The Fur Company may be called the exterminating medium of these wild and almost uninhabitable regions, which c... — John James Audubon
The Fur Company may be called the exterminating medium of these wild and almost uninhabitable regions, which cupidity or the love of money alone would induce man to venture into. Where can I now go and find nature undisturbed?

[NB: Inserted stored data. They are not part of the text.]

(** C1: when a prediction is made, the row appended to
    [logs/prediction_log.csv] holds the eight input feature values in the
    model's feature order (a reordering of the eight input columns), then the
    probability, the risk level and the timestamp. *)
Theorem logged_row_layout (e : Env) (fs : log_file) (r : Resources) (p : Q) :
  load_result e = inr r ->
  predict_button (inputs e) = true ->
  same_set (map fst (input_frame (inputs e))) (feature_name_ (res_model r)) = true ->
  NoDup (feature_name_ (res_model r)) ->
  predict_positive (res_model r)
    (reindex (feature_name_ (res_model r)) (input_frame (inputs e))) = inr p ->
  feature_name_ (res_model r) ≡ₚ INPUT_COLUMNS /\
  exists before,
    log (run e fs).2 =
    Some (before ++
          [Data (map (input_value (inputs e)) (feature_name_ (res_model r)) ++
                 [CFloat p;
                  CStr (risk_level p (medium_threshold (inputs e)) (high_threshold (inputs e)));
                  CTime (clock e)])])%list.
Proof.
  intros Hload Hbtn Hset Hnd Hpred.
  pose proof Hset as Hset'. rewrite input_frame_columns in Hset'.
  pose proof (proj1 (same_set_spec _ _) Hset') as Hiff.
  split.
  { apply NoDup_Permutation; [exact Hnd|apply (bool_decide_eq_true_1 _); vm_compute; reflexivity|].
    intros x. symmetry. apply Hiff. }
  set (lvl := risk_level p (medium_threshold (inputs e)) (high_threshold (inputs e))).
  set (x := reindex (feature_name_ (res_model r)) (input_frame (inputs e))).
  assert (Hra : exists pg, risk_assessment e (init_state fs) =
            (Some (Some (p, lvl)), {| page := pg; log := log_prediction x p lvl (clock e) fs |})).
  { unfold risk_assessment, load_resources, prediction_section.
    rewrite Hload. cbv [mbind script_bind mret script_ret error_and_stop emit
      update_log read_log st_stop page log init_state].
    cbn [res_model res_explainer].
    rewrite Hset, Hbtn. cbn [negb]. fold x. fold x in Hpred. rewrite Hpred.
    destruct (shap_body _ _ _); eexists; reflexivity. }
  destruct Hra as [pg Hra]. rewrite (run_log _ _ _ _ Hra). cbn [log].
  unfold log_prediction. unfold x. rewrite <- make_log_entry_layout with (now := clock e);
    [|intros c Hc; by apply Hiff].
  destruct fs as [ls|]; cbn.
  - exists ls. reflexivity.
  - eexists [_]. reflexivity.
Qed.

(** ** Exception handlers *)

Lemma grows_page_emit u : grows_page (emit u).
Proof. intros s. exists [u]. reflexivity. Qed.

Lemma grows_page_ret {A} (a : A) : grows_page (mret a).
Proof. intros s. exists []. cbn. by rewrite app_nil_r. Qed.

Lemma grows_page_stop {A} : grows_page (@st_stop A).
Proof. intros s. exists []. cbn. by rewrite app_nil_r. Qed.

Lemma grows_page_read : grows_page read_log.
Proof. intros s. exists []. cbn. by rewrite app_nil_r. Qed.

Lemma grows_page_bind {A B} (m : script A) (k : A -> script B) :
  grows_page m -> (forall a, grows_page (k a)) -> grows_page (m ≫= k).
Proof.
  intros Hm Hk s. unfold mbind, script_bind.
  destruct (Hm s) as [post1 H1]. destruct (m s) as [[a|] s']; cbn in *.
  - destruct (Hk a s') as [post2 H2]. exists (post1 ++ post2)%list.
    by rewrite H2, H1, app_assoc.
  - by exists post1.
Qed.

Create HintDb grows_page.
Global Hint Resolve grows_page_emit grows_page_ret grows_page_stop grows_page_read
  grows_page_bind : grows_page.

Ltac grows_page_solve :=
  repeat (apply grows_page_bind; [|intros]);
  repeat match goal with
         | |- grows_page (match ?x with _ => _ end) => destruct x
         | |- grows_page (if ?b then _ else _) => destruct b
         | |- grows_page (let _ := _ in _) => cbv zeta
         end;
  eauto 20 with grows_page.

(** Whatever follows a computation keeps the page it rendered as a prefix. *)
Lemma page_bind_prefix {A B} (m : script A) (k : A -> script B) s pre :
  (exists post, page (m s).2 = (pre ++ post)%list) ->
  (forall a, grows_page (k a)) ->
  exists post, page ((m ≫= k) s).2 = (pre ++ post)%list.
Proof.
  intros [post1 H1] Hk. unfold mbind, script_bind.
  destruct (m s) as [[a|] s']; cbn in *.
  - destruct (Hk a s') as [post2 H2]. exists (post1 ++ post2)%list.
    by rewrite H2, H1, app_assoc.
  - by exists post1.
Qed.

Lemma grows_page_monitoring high : grows_page (monitoring_section high).
Proof. unfold monitoring_section. grows_page_solve. Qed.

(** The monitoring section starts with its subheader. *)
Lemma monitoring_page high s :
  exists post, page (monitoring_section high s).2
    = ((page s ++ [Subheader "Risk Monitoring Overview"]) ++ post)%list.
Proof.
  unfold monitoring_section. apply page_bind_prefix.
  - exists []. cbn. by rewrite app_nil_r.
  - intros _. grows_page_solve.
Qed.

(** The page after the prediction section: a divider, then the monitoring
    section's subheader, then whatever the rest renders. *)
Lemma footer_page high s :
  exists post, page (footer_sections high s).2
    = ((page s ++ [Divider; Subheader "Risk Monitoring Overview"]) ++ post)%list.
Proof.
  unfold footer_sections.
  change ((emit Divider ≫= ?K) s) with (K tt {| page := page s ++ [Divider]; log := log s |}).
  cbv beta. replace (page s ++ [Divider; Subheader "Risk Monitoring Overview"])%list
    with ((page s ++ [Divider]) ++ [Subheader "Risk Monitoring Overview"])%list
    by (by rewrite <- app_assoc).
  apply page_bind_prefix.
  - apply (monitoring_page high {| page := page s ++ [Divider]; log := log s |}).
  - intros _. grows_page_solve.
Qed.

Lemma run_halted (e : Env) (fs : log_file) s :
  risk_assessment e (init_state fs) = (None, s) -> run e fs = (None, s).
Proof.
  intros H. unfold run, dashboard. cbv [mbind script_bind].
  fold (init_state fs). by rewrite H.
Qed.

Lemma run_continues (e : Env) (fs : log_file) a s :
  risk_assessment e (init_state fs) = (Some a, s) ->
  run e fs = footer_sections (high_threshold (inputs e)) s.
Proof.
  intros H. unfold run, dashboard. cbv [mbind script_bind].
  fold (init_state fs). by rewrite H.
Qed.

(** The run up to the prediction section when the resources load, the schema
    check passes and the button is pressed. *)
Lemma risk_assessment_pressed (e : Env) (fs : log_file) (r : Resources) :
  load_result e = inr r ->
  predict_button (inputs e) = true ->
  same_set (map fst (input_frame (inputs e))) (feature_name_ (res_model r)) = true ->
  let F := feature_name_ (res_model r) in
  let x := reindex F (input_frame (inputs e)) in
  (forall err, predict_positive (res_model r) x = inl err ->
     exists pg, risk_assessment e (init_state fs) =
       (None, {| page := pg ++ [Error ("Prediction failed: " ++ err)]; log := fs |})%list) /\
  (forall p, predict_positive (res_model r) x = inr p ->
     let lvl := risk_level p (medium_threshold (inputs e)) (high_threshold (inputs e)) in
     exists pg, risk_assessment e (init_state fs) =
       (Some (Some (p, lvl)),
        {| page := pg ++ [match shap_body (res_explainer r) F x with
                          | inr _ => Chart "Feature Impact on Current Prediction"
                          | inl err => Warning ("Explainability unavailable: " ++ err)
                          end];
           log := log_prediction x p lvl (clock e) fs |})%list).
Proof.
  intros Hload Hbtn Hset F x.
  unfold risk_assessment, load_resources, prediction_section.
  rewrite Hload. cbv [mbind script_bind mret script_ret error_and_stop emit
    update_log read_log st_stop page log init_state].
  cbn [res_model res_explainer]. rewrite Hset, Hbtn. cbn [negb]. fold F x.
  split.
  - intros err Hpred. rewrite Hpred. eexists. reflexivity.
  - intros p Hpred. rewrite Hpred. destruct (shap_body _ _ _); eexists; reflexivity.
Qed.
(** * Skindentity: the skin API template ([main.py])

    A shallow embedding of [skin_from_url] and [api_template] together with
    the Python string operations and the Pillow image operations they call,
    followed by the properties of the cache-key derivation, of the skin
    normalisation and of the margin / upscale post-processing. *)

From Stdlib Require Import ZArith Ascii.
From stdpp Require Import base numbers list strings pretty gmap.

Local Open Scope Z_scope.

(** ** Python strings *)

(** A Python [str] is a sequence of characters; slicing, [split] and
    [rsplit] are list operations, so a [str] is a [list ascii].  Literals
    of the source are written [lit "..."]. *)
Abbreviation str := (list ascii).

Definition lit (s : string) : str := String.list_ascii_of_string s.

(** [str(n)] for a Python [int]. *)
Definition str_int (n : Z) : str := lit (pretty n).

Module Py.

(** Clamping of one slice bound, as [slice.indices] does for step 1:
    a negative bound counts from the end. *)
Definition norm_index (len i : Z) : Z :=
  if i <? 0 then Z.max (len + i) 0 else Z.min i len.

(** [s[start:stop]]. *)
Definition slice {A} (s : list A) (start stop : Z) : list A :=
  let len := Z.of_nat (length s) in
  let lo := norm_index len start in
  let hi := norm_index len stop in
  take (Z.to_nat (hi - lo)) (drop (Z.to_nat lo) s).

(** [s.split(sep)] for a one-character separator: never empty. *)
Fixpoint split (sep : ascii) (s : str) : list str :=
  match s with
  | [] => [[]]
  | c :: s' =>
      if decide (c = sep) then [] :: split sep s'
      else match split sep s' with
           | w :: ws => (c :: w) :: ws
           | [] => [[c]]
           end
  end.

(** [l[-1]] and [l[0]] on the lists that [split] and [rsplit] return
    (both are non-empty, so no [IndexError] arises). *)
Definition item_last (l : list str) : str := default [] (last l).
Definition item_0 (l : list str) : str := default [] (head l).

(** Text before and after the first [sep], when there is one. *)
Fixpoint cut_first (sep : ascii) (s : str) : option (str * str) :=
  match s with
  | [] => None
  | c :: s' =>
      if decide (c = sep) then Some ([], s')
      else match cut_first sep s' with
           | Some (a, b) => Some (c :: a, b)
           | None => None
           end
  end.

(** [s.rsplit(sep, 1)]: one split, at the last occurrence of [sep]. *)
Definition rsplit1 (sep : ascii) (s : str) : list str :=
  match cut_first sep (rev s) with
  | Some (a, b) => [rev b; rev a]
  | None => [s]
  end.

End Py.

(** ** Pillow images *)

Inductive Mode := RGBA | RGB | L | P.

Author: John James Audubon
Insight: There's a melancholy in Audubon's question that still resonates because we're still asking it. He watched the fur trade hollow out wild places he'd traveled to document, and noticed something we're all confronting now: money has a way of turning even the most remote, difficult-to-reach places into resources to be extracted. The "undisturbed nature" he's mourning isn't just about animals or trees—it's about spaces where human ambition hasn't yet redrawn the map. What's striking is that Audubon doesn't blame the individual trapper or trader so much as the system itself. He identifies "cupidity"—that relentless hunger for profit—as the real agent of transformation. We see this pattern everywhere now, from deep-sea mining to social media algorithms to the way quiet neighborhoods get gentrified. The machinery of profit finds almost everything eventually, including places we thought were too hard to reach or too worthless to bother with. The question he leaves us with is less a complaint and more a puzzle: If profit motive is the engine driving exploration and exploitation of wild places, can those places ever really exist as "undisturbed" again? Maybe what's changed is that we now have to be intentional about preservation in a way that didn't occur to earlier generations—it's not enough to simply leave a place alone.